Ribavirin is an older drug that’s still sometimes used. Before DAAs became available, ribavirin was typically prescribed for use with interferons. Today, it’s most often used in combination with certain DAAs to treat resistant HCV infection (infection that’s hard to treat). These DAAs are Zepatier, Viekira Pak, Harvoni, and Technivie.

Ribavirin comes as a capsule, tablet, or solution. Brand-name versions of ribavirin include:

  • Copegus
  • Moderiba
  • Rebetol
  • Ribasphere
  • Ribasphere RibaPak

Liver transplant

In more severe cases of chronic hepatitis C and in later stages of the condition, a liver transplant may be needed. This form of treatment is only used if the virus has caused serious liver damage that may lead to liver failure.

During a transplant, surgeons will remove your injured liver and replace it with a healthy organ from a donor. After a transplant, you’ll be prescribed long-term medications to help ensure the success of the transplant.

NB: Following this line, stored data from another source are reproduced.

(* ===== verification/Arith.v ===== *)
(** * The text and arithmetic functions of Kconfig

    kconfigfunctions.py, the functions that do not look at the devicetree:
    [normalize_upper], [shields_list_contains], [substring], [arith], [inc_dec].

    [div] divides with [truediv], so its intermediate results are floats.  A float is
    a mantissa and an exponent of two, rounded to 53 bits as IEEE double precision
    is, halves to even.  The exponent has no lower bound: a subnormal result and what
    it is divided by later are below 1 and printed as 0 either way. *)

From S2P Require Import Prelude PyStr PyText MenuStyle.
From stdpp Require Import options.

(** ** Text *)

Definition to_upper (c : ascii) : ascii := if is_lower c then chr (code c - 32) else c.

Definition normalize_upper (s : string) : string :=
  smap (λ c, one (to_upper (if is_word c then c else "_"%char))) s.

(** [environ] is the variable SHIELD_AS_LIST. *)
Definition shields_list_contains (environ : option string) (shield : string) : string :=
  match environ with
  | None => "n"
  | Some l => if mem shield (split_on ";" l) then "y" else "n"
  end.

(** A slice bound: negative ones count from the end. *)
Definition slice_bound (len : nat) (i : Z) : nat :=
  (Z.to_nat (Z.max 0 (Z.min (Z.of_nat len) (if i <? 0 then Z.of_nat len + i else i))))%Z.

Definition py_int10 (s : string) : outcome Z := of_option ValueError (py_int 10 s).

Definition substring (s start : string) (stop : option string) : outcome string :=
  let n := slen s in
  let! i := py_int10 start in
  match stop with
  | Some stop =>
      let! j := py_int10 stop in
      Ok (s_slice (slice_bound n i) (slice_bound n j) s)
  | None => Ok (s_from (slice_bound n i) s)
  end.

(** ** Numbers: integers and the floats of divisions *)

Inductive num : Type :=
  | NInt (z : Z)
  | NFloat (m e : Z).

(** [n / d] as a quotient of integers, for [n] and [d] scaled by powers of two *)
Definition scale_num (n e : Z) : Z := if (0 <=? e)%Z then Z.shiftl n e else n.
Definition scale_den (d e : Z) : Z := if (0 <=? e)%Z then d else Z.shiftl d (- e).

(** The exponent of the last of the 53 bits of [a / b] *)
Definition quot_exp (a b : Z) : Z :=
  (let e := Z.log2 a - Z.log2 b - 53 in
   if scale_num a (- e) / scale_den b (- e) <? 2 ^ 53 then e else e + 1)%Z.

(** The float nearest to [n / d], for [d] other than 0 *)
Definition round_quot (n d : Z) : outcome num :=
  if (n =? 0)%Z then Ok (NFloat 0 0)
  else
    let a := Z.abs n in
    let b := Z.abs d in
    let e := quot_exp a b in
    let m := round_div (scale_num a (- e)) (scale_den b (- e)) in
    if (1024 <=? Z.log2 m + e)%Z then Raise OverflowError
    else Ok (NFloat (Z.sgn n * Z.sgn d * m) e).

(** [float(z)] *)
Definition to_float (x : num) : outcome (Z * Z) :=
  match x with
  | NFloat m e => Ok (m, e)
  | NInt z =>
      let! f := round_quot z 1 in
      match f with NFloat m e => Ok (m, e) | NInt z => Ok (z, 0%Z) end
  end.

(** [operator.truediv]: two integers are divided exactly and rounded once; a
    float is divided by the integer as a float. *)
Definition truediv (x : num) (v : Z) : outcome num :=
  match x with
  | NInt z => if (v =? 0)%Z then Raise ZeroDivisionError else round_quot z v
  | NFloat m e =>
      let! f := to_float (NInt v) in
      let '(m', e') := f in
      if (m' =? 0)%Z then Raise ZeroDivisionError
      else round_quot (scale_num m (e - e')) (scale_den m' (e - e'))
  end.

(** [int(x)] *)
Definition num_int (x : num) : Z :=
  match x with
  | NInt z => z
  | NFloat m e => Z.quot (scale_num m e) (scale_den 1 e)
  end.

(** ** [arith] and [inc_dec] *)

Inductive arith_op : Type := op_add | op_sub | op_mul | op_div | op_mod | op_max | op_min.

Definition op_apply (op : arith_op) (x : num) (v : Z) : outcome num :=
  match op, x with
  | op_div, _ => truediv x v
  | op_add, NInt z => Ok (NInt (z + v))
  | op_sub, NInt z => Ok (NInt (z - v))
  | op_mul, NInt z => Ok (NInt (z * v))
  | op_mod, NInt z => if (v =? 0)%Z then Raise ZeroDivisionError else Ok (NInt (z mod v))
  | op_max, NInt z => Ok (NInt (Z.max z v))
  | op_min, NInt z => Ok (NInt (Z.min z v))
  | _, NFloat _ _ => Raise TypeError
  end.

(** The texts of the numbers: [val for arg in args for val in arg.split(",")] *)
(** [str] or [hex], by the suffix of a function's name *)
Definition int_texts (args : list string) : list string := concat (split_on "," <$> args).

Definition int0 (s : string) : outcome Z := of_option ValueError (py_int 0 s).

(** [functools.reduce]: each number is read when its turn comes. *)
Fixpoint reduce_from (op : arith_op) (x : num) (l : list string) : outcome num :=
  match l with
  | [] => Ok x
  | s :: l =>
      let! v := int0 s in
      let! x := op_apply op x v in
      reduce_from op x l
  end.

Definition reduce (op : arith_op) (l : list string) : outcome num :=
  match l with
  | [] => Raise TypeError
  | s :: l => let! v := int0 s in reduce_from op (NInt v) l
  end.

Definition arith_names : list (string * (arith_op * bool)) :=
  [("add", (op_add, false)); ("add_hex", (op_add, true)); ("sub", (op_sub, false));
   ("sub_hex", (op_sub, true)); ("mul", (op_mul, false)); ("mul_hex", (op_mul, true));
   ("div", (op_div, false)); ("div_hex", (op_div, true)); ("mod", (op_mod, false));
   ("mod_hex", (op_mod, true)); ("max", (op_max, false)); ("max_hex", (op_max, true));
   ("min", (op_min, false)); ("min_hex", (op_min, true))].

(** [str] or [hex], by the suffix of a function's name *)
Definition int_text (is_hex : bool) (z : Z) : string := if is_hex then py_hex z else py_str z.

Definition arith (name : string) (args : list string) : outcome string :=
  match dict_get name arith_names with
  | Some (op, is_hex) =>
      let! x := reduce op (int_texts args) in Ok (int_text is_hex (num_int x))
  | None => Raise AssertionError
  end.

Definition inc_dec_names : list (string * (Z * bool)) :=
  [("inc", (1%Z, false)); ("inc_hex", (1%Z, true)); ("dec", ((-1)%Z, false));
   ("dec_hex", ((-1)%Z, true))].

Fixpoint map_ints (f : Z → string) (l : list string) : outcome (list string) :=
  match l with
  | [] => Ok []
  | s :: l =>
      let! v := int0 s in
      let! r := map_ints f l in
      Ok (f v :: r)
  end.

Definition inc_dec (name : string) (args : list string) : outcome string :=
  match dict_get name inc_dec_names with
  | Some (delta, is_hex) =>
      let! l := map_ints (λ v, int_text is_hex (v + delta)) (int_texts args) in
      Ok (sjoin "," l)
  | None => Raise AssertionError
  end.

Example arith_examples :
  arith "add" ["add"; "10"; "3"] = Raise ValueError
  ∧ arith "add" ["10"; "3"; "2"] = Ok "15" ∧ arith "sub" ["10"; "3"; "2"] = Ok "5"
  ∧ arith "mul" ["10"; "3"; "2"] = Ok "60" ∧ arith "div" ["10"; "3"] = Ok "3"
  ∧ arith "div" ["10"; "3"; "2"] = Ok "1" ∧ arith "mod" ["10"; "3"; "2"] = Ok "1"
  ∧ inc_dec "inc" ["1"; "1"] = Ok "2,2" ∧ inc_dec "inc" ["2,2"] = Ok "3,3"
  ∧ inc_dec "dec" ["0,0"] = Ok "-1,-1" ∧ arith "add" ["2,2"] = Ok "4"
  ∧ arith "div" ["0,0"] = Raise ZeroDivisionError ∧ arith "div" ["-7"; "2"] = Ok "-3"
  ∧ arith "div_hex" ["0x10000000"; "0x400"] = Ok "0x40000"
  ∧ arith "div" ["9007199254740993"; "1"] = Ok "9007199254740992"
  ∧ arith "max_hex" ["-0x10"; "-3"] = Ok "-0x3".
Proof. repeat split; vm_compute; reflexivity. Qed.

Having hepatitis C puts you at greater risk for liver cancer. Therefore, as part of your treatment for hepatitis C, you may need to be tested for liver cancer.

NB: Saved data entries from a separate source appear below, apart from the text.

(* ===== verification/GuiView.v ===== *)
(** * What the graphical interface shows: guiconfig

    Which nodes a menu shows in the two tree modes, the text and the image of an
    item, the checks of entered values and the information about a node.  The
    functions guiconfig.py has in common with menuconfig.py, word for word, are the
    definitions of the terminal interface. *)

From S2P Require Import Prelude PyStr PyText Kconst Expr Escape Incr Objects ParseState.
From S2P Require Import Printing Values Reads Session ConfigFile ConfigWrite.
From S2P Require Import MenuView MenuInfo MenuKeys MenuLoop.
From stdpp Require Import options.

Section View.
Variable K : kconfig.
Variable fuel : nat.

(** ** Functions in common with menuconfig *)

(** [_visible] *)
Definition gui_visible (σ : session) (n : nat) : outcome bool := node_visible K fuel σ n.
(** [_parent_menu] *)
Definition gui_parent_menu (n : nat) : outcome nat := parent_menu K fuel n.
(** [_is_y_mode_choice_sym] *)
Definition gui_is_y_mode_choice_sym (i : item) (σ : session) : outcome bool := is_y_mode_choice_sym K fuel i σ.
(** [_needs_save] *)
Definition gui_needs_save (h : host) : outcome bool := needs_save K fuel h.
(** [_load_config] *)
Definition gui_load_config (w : world) (conf_filename : string) (h : host) : outcome (bool * host) :=
  load_config_at_start w K fuel conf_filename h.
(** [_sorted_sc_nodes] and [_sorted_menu_comment_nodes] *)
Definition gui_sorted_sc_nodes : list nat := sorted_sc_nodes K.
Definition gui_sorted_menu_comment_nodes : list nat := sorted_menu_comment_nodes K.

(** ** The nodes of a menu *)

(** [rec] of [_shown_full_nodes] *)
Fixpoint shown_full_rec (visible : nat → outcome bool) (show_all : bool) (f : nat) (o : option nat)
    : outcome (list nat) :=
  match f with
  | O => NoFuel
  | S f =>
      match o with
      | None => Ok []
      | Some n =>
          let N := nod K n in
          let implicit := bool_decide (is_Some (n_list N)) && is_symbol_node (n_item N) in
          let! v := visible n in
          let! here :=
            (if v || show_all then
               if implicit then let! sub := shown_full_rec visible show_all f (n_list N) in Ok (n :: sub)
               else Ok [n]
             else if implicit then
               let! sub := shown_full_rec visible show_all f (n_list N) in
               Ok (match sub with [] => [] | _ => n :: sub end)
             else Ok []) in
          let! rest := shown_full_rec visible show_all f (n_next N) in
          Ok (here ++ rest)
      end
  end.

(** [_shown_full_nodes] *)
Definition shown_full_nodes (show_all : bool) (menu : nat) (σ : session) : outcome (list nat) :=
  shown_full_rec (gui_visible σ) show_all fuel (n_list (nod K menu)).

(** [_shown_menu_nodes]: the walk is that of menuconfig's [_shown_nodes]. *)
Definition shown_menu_nodes (show_all : bool) (menu : nat) (σ : session) : outcome (list nat) :=
  shown_rec K (gui_visible σ) show_all fuel (n_list (nod K menu)).

(** ** The text and the image of an item *)

(** The prompt of the node, or what stands in for it. *)
Definition node_title (n : nat) (σ : session) : outcome string :=
  match n_item (nod K n), prompt_text K n with
  | NComment, Some text => Ok ("*** " +:+ text +:+ " ***")
  | NSym s, Some text => let! new := new_part K fuel s σ in Ok (text +:+ new)
  | _, Some text => Ok text
  | NSym s, None => Ok ("<" +:+ s_name (sym K s) +:+ ">")
  | NCho c, None => Ok (standard_sc_expr_str K (ICho c))
  | _, None => Raise AttributeError
  end.

(** The title with the value of a string or number, or with the prompt of the
    selected symbol ([selection_part] is that of menuconfig). *)
Definition title_and_value (n : nat) (s : string) (σ : session) : outcome string :=
  match n_item (nod K n) with
  | NSym y =>
      match s_orig_type (sym K y) with
      | STRING => let! v := str_now K fuel y σ in Ok (s +:+ ": " +:+ v)
      | INT | HEX => let! v := str_now K fuel y σ in Ok ("(" +:+ v +:+ ") " +:+ s)
      | _ => Ok s
      end
  | _ => let! sel := selection_part K fuel n σ in Ok (s +:+ sel)
  end.

(** [_node_str] *)
Definition gui_node_str (show_all single_menu : bool) (n : nat) (σ : session) : outcome string :=
  let! s := node_title n σ in
  let! s := title_and_value n s σ in
  if single_menu && n_is_menuconfig (nod K n) then
    let! sub := shown_menu_nodes show_all n σ in
    Ok (s +:+ match sub with [] => "  ----" | _ => "  --->" end)
  else Ok s.

(** [_img_tag] *)
Definition img_tag (n : nat) (σ : session) : outcome string :=
  match item_of_node (n_item (nod K n)) with
  | None => Ok ""
  | Some i =>
      match orig_type K i with
      | UNKNOWN => Ok ""
      | STRING | INT | HEX => Ok "edit"
      | _ =>
          let! y_mode := gui_is_y_mode_choice_sym i σ in
          match i, y_mode with
          | ISym s, true =>
              let! chosen := selection_now K fuel (default 0 (s_choice (sym K s))) σ in
              Ok (if bool_decide (chosen = Some s) then "selected" else "not-selected")
          | _, _ =>
              let! assignable := assignable_now K fuel i σ in
              if bool_decide (length assignable ≤ 1) then
                match i with
                | ICho _ => Ok ""
                | ISym _ => let! v := item_str_now K fuel i σ in Ok (v +:+ "-locked")
                end
              else
                let! t := type_now K fuel i σ in
                let! v := item_str_now K fuel i σ in
                Ok (v +:+ (if decide (t = BOOL) then "-bool"
                           else if bool_decide (assignable = [1; 2]%Z) then "-my" else "-tri"))
          end
      end
  end.

(** ** Changing values *)

(** [_changeable] *)
Definition gui_changeable (n : nat) (σ : session) : outcome bool := changeable K fuel n σ.

(** [_range_info] and [_check_valid] look at the type instead of the original type
    of a symbol; the two differ for tristate symbols only.  The message of
    [_check_valid] is that of the error box.  A choice has no ranges. *)
Definition item_ranges (i : item) : outcome (list (nat * nat * expr)) :=
  match i with ISym s => Ok (s_ranges (sym K s)) | ICho _ => Raise AttributeError end.

Definition gui_range_info (i : item) (σ : session) : outcome (option string) :=
  let! t := type_now K fuel i σ in
  if INT_HEX t then
    let! ranges := item_ranges i in
    let! r := active_bounds K fuel ranges σ in
    Ok ((λ '(low, high), "Range: " +:+ low +:+ "-" +:+ high) <$> r)
  else Ok None.

Definition gui_check_valid (i : item) (text : string) (σ : session) : outcome (option string) :=
  let! t := type_now K fuel i σ in
  if INT_HEX t then
    let base := if decide (t = INT) then 10%Z else 16%Z in
    match py_int base text with
    | None => Ok (Some ("'" +:+ text +:+ "' is a malformed " +:+ TYPE_TO_STR t +:+ " value"))
    | Some v =>
        let! ranges := item_ranges i in
        let! r := active_bounds K fuel ranges σ in
        match r with
        | None => Ok None
        | Some (low, high) =>
            let message := text +:+ " is outside the range " +:+ low +:+ "-" +:+ high in
            let! l := of_option ValueError (py_int base low) in
            if (l <=? v)%Z then
              let! h := of_option ValueError (py_int base high) in
              Ok (if (v <=? h)%Z then None else Some message)
            else Ok (Some message)
        end
    end
  else Ok None.

(** What the text of the entry becomes: [ok] of [_set_val_dialog]. *)
Definition entered_value (i : item) (text : string) (σ : session) : outcome string :=
  let! t := type_now K fuel i σ in
  Ok (if decide (t = HEX) then if startswith "0x" text || startswith "0X" text then text else "0x" +:+ text
      else text).

(** ** The information about a node *)
Section Info.
Variable σ : session.

(** [_name_info] *)
Definition gui_name_info (i : item) : string :=
  let name := match i with ISym s => s_name (sym K s) | ICho c => default "" (c_name (cho K c)) end in
  (if bool_decide (name = "") then standard_sc_expr_str K i else name) +:+ nl +:+ nl.

(** [_help_info] *)
Definition gui_help_info (i : item) : string :=
  sconcat ((λ text, text +:+ nl +:+ nl) <$> omap (λ n, n_help (nod K n)) (nodes K i)).

(** The functions that guiconfig has in common with menuconfig, word for word. *)
Definition gui_is_num (name : string) : bool := is_num name.
(** [_name_and_val_str] and [_expr_str] *)
Definition gui_name_and_val_str (i : item) : string := name_and_val_str K fuel σ i.
Definition gui_expr_str (e : expr) : string := info_expr_str K fuel σ e.
(** [_value_info], which the program never calls. *)
Definition gui_value_info (s : nat) : outcome string := value_info K fuel σ s.
(** [_choice_syms_info], [_direct_dep_info], [_defaults_info] *)
Definition gui_choice_syms_info (c : nat) : outcome string := choice_syms_info K fuel σ c.
Definition gui_direct_dep_info (i : item) : outcome string := direct_dep_info K fuel σ i.
Definition gui_defaults_info (i : item) : outcome string := defaults_info K fuel σ i.
(** [_split_expr_info] and [_select_imply_info] *)
Definition gui_split_expr_info (e : expr) (indent : nat) : outcome string := split_expr_info K fuel σ e indent.
Definition gui_select_imply_info (s : nat) : outcome string := select_imply_info K fuel σ s.
(** [_include_path_info] and [_menu_path_info] *)
Definition gui_include_path_info (n : nat) : string := include_path_info K n.
Definition gui_menu_path_info (n : nat) : outcome string := menu_path_info K fuel n.

(** A definition, as [_kconfig_def_info] shows it: in menuconfig it is indented. *)
Definition gui_node_def_info (n : nat) : outcome string :=
  let N := nod K n in
  let! path := gui_menu_path_info n in
  Ok (nl +:+ nl +:+ "At " +:+ n_filename N +:+ ":" +:+ py_str (n_linenr N) +:+ nl
      +:+ gui_include_path_info n +:+ "Menu path: " +:+ path +:+ nl +:+ nl
      +:+ node_custom_str K gui_name_and_val_str N).

(** [_kconfig_def_info] *)
Definition gui_kconfig_def_info (ns : list nat) : outcome string :=
  let title := "Kconfig definition" +:+ (if bool_decide (1 < length ns) then "s" else "")
                 +:+ ", with parent deps. propagated to 'depends on'" +:+ nl in
  let! s := concat_out gui_node_def_info ns in
  Ok (title +:+ repeat_str (slen title - 1) "=" +:+ s).

(** [_info_str] *)
Definition gui_info_str (n : nat) : outcome string :=
  match n_item (nod K n) with
  | NSym s =>
      let i := ISym s in
      let! dep := gui_direct_dep_info i in
      let! defaults := gui_defaults_info i in
      let! selects := gui_select_imply_info s in
      let! def := gui_kconfig_def_info (nodes K i) in
      Ok (gui_name_info i +:+ gui_help_info i +:+ dep +:+ defaults +:+ selects +:+ def)
  | NCho c =>
      let i := ICho c in
      let! mode := item_str_now K fuel i σ in
      let! syms := gui_choice_syms_info c in
      let! dep := gui_direct_dep_info i in
      let! defaults := gui_defaults_info i in
      let! def := gui_kconfig_def_info (nodes K i) in
      Ok (gui_name_info i +:+ gui_help_info i +:+ "Mode: " +:+ mode +:+ nl +:+ nl
          +:+ syms +:+ dep +:+ defaults +:+ def)
  | _ => gui_kconfig_def_info [n]
  end.
End Info.
End View.

(** ** Where a dialog goes *)

(** One coordinate of [_center_on_root]: the dialog is centred on the window, and
    moved so that it is not outside the screen. *)
Definition centered (root root_size dialog screen : Z) : Z :=
  let x := (root + (root_size - dialog) / 2)%Z in
  if (screen <? x + dialog)%Z then (screen - dialog)%Z else if (x <? 0)%Z then 0%Z else x.

(** [_center_on_root]: positions and sizes are pairs of [x] and [y]. *)
Definition center_on_root (root root_size dialog screen : Z * Z) : string :=
  let x := centered root.1 root_size.1 dialog.1 screen.1 in
  let y := centered root.2 root_size.2 dialog.2 screen.2 in
  "+" +:+ py_str x +:+ "+" +:+ py_str y.

(** A dialog that fits the screen is on it, wherever the window is. *)
Lemma centered_on_screen root root_size dialog screen :
  (dialog ≤ screen)%Z →
  (0 ≤ centered root root_size dialog screen ∧ centered root root_size dialog screen + dialog ≤ screen)%Z.
Proof.
  intros Hfit. unfold centered. generalize (root + (root_size - dialog) / 2)%Z. intros x.
  destruct (Z.ltb_spec screen (x + dialog)), (Z.ltb_spec x 0); lia.
Qed.

(** A dialog larger than the screen is moved out of it on one side: its left edge
    is negative, not 0. *)
Example centered_too_large : centered 0 100 120 100 = (-20)%Z.
Proof. reflexivity. Qed.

By performing an ultrasound test on your liver each year, or sometimes as often as every six months, your doctor will be better able to detect liver cancer.

While some people believe that certain herbs can aid liver health, the National Institutes of Health states that there are no proven alternative supplements or therapies for treating hepatitis C.

Milk thistle (silymarin) is sometimes recommended for treating liver problems. However, studies have confirmed that milk thistle has not been shown to be any more effective than placebo for treatment of hepatitis C. This is true whether the herb is taken as capsules or extracts.

The Mayo Clinic has identified some lifestyle changes you can make to help improve your health during your treatment for hepatitis C. They suggest that you:

  • Be careful with your medications. Some drugs, even those prescribed by your doctor, may have the side effect of causing liver damage. This is a bigger risk for people with hepatitis C. Talk to your doctor about whether you should avoid certain prescription or over-the-counter drugs.
  • Avoid alcohol. Drinking alcoholic beverages can make liver disease progress more quickly. Therefore, it’s best to avoid alcohol if you have hepatitis C.

Treatments and outlook for hepatitis C are very different today than they were in past years. Many more people are getting cured thanks to the new DAAs available.

If you have hepatitis C or may be at risk for it, the best thing to do is to see your doctor. To start, they can test you for the virus. If you need treatment, they can tell you about the new medications available that have excellent rates for curing hepatitis C.

Working with your doctor, you can build a treatment plan that can help you manage, or even cure, your hepatitis C.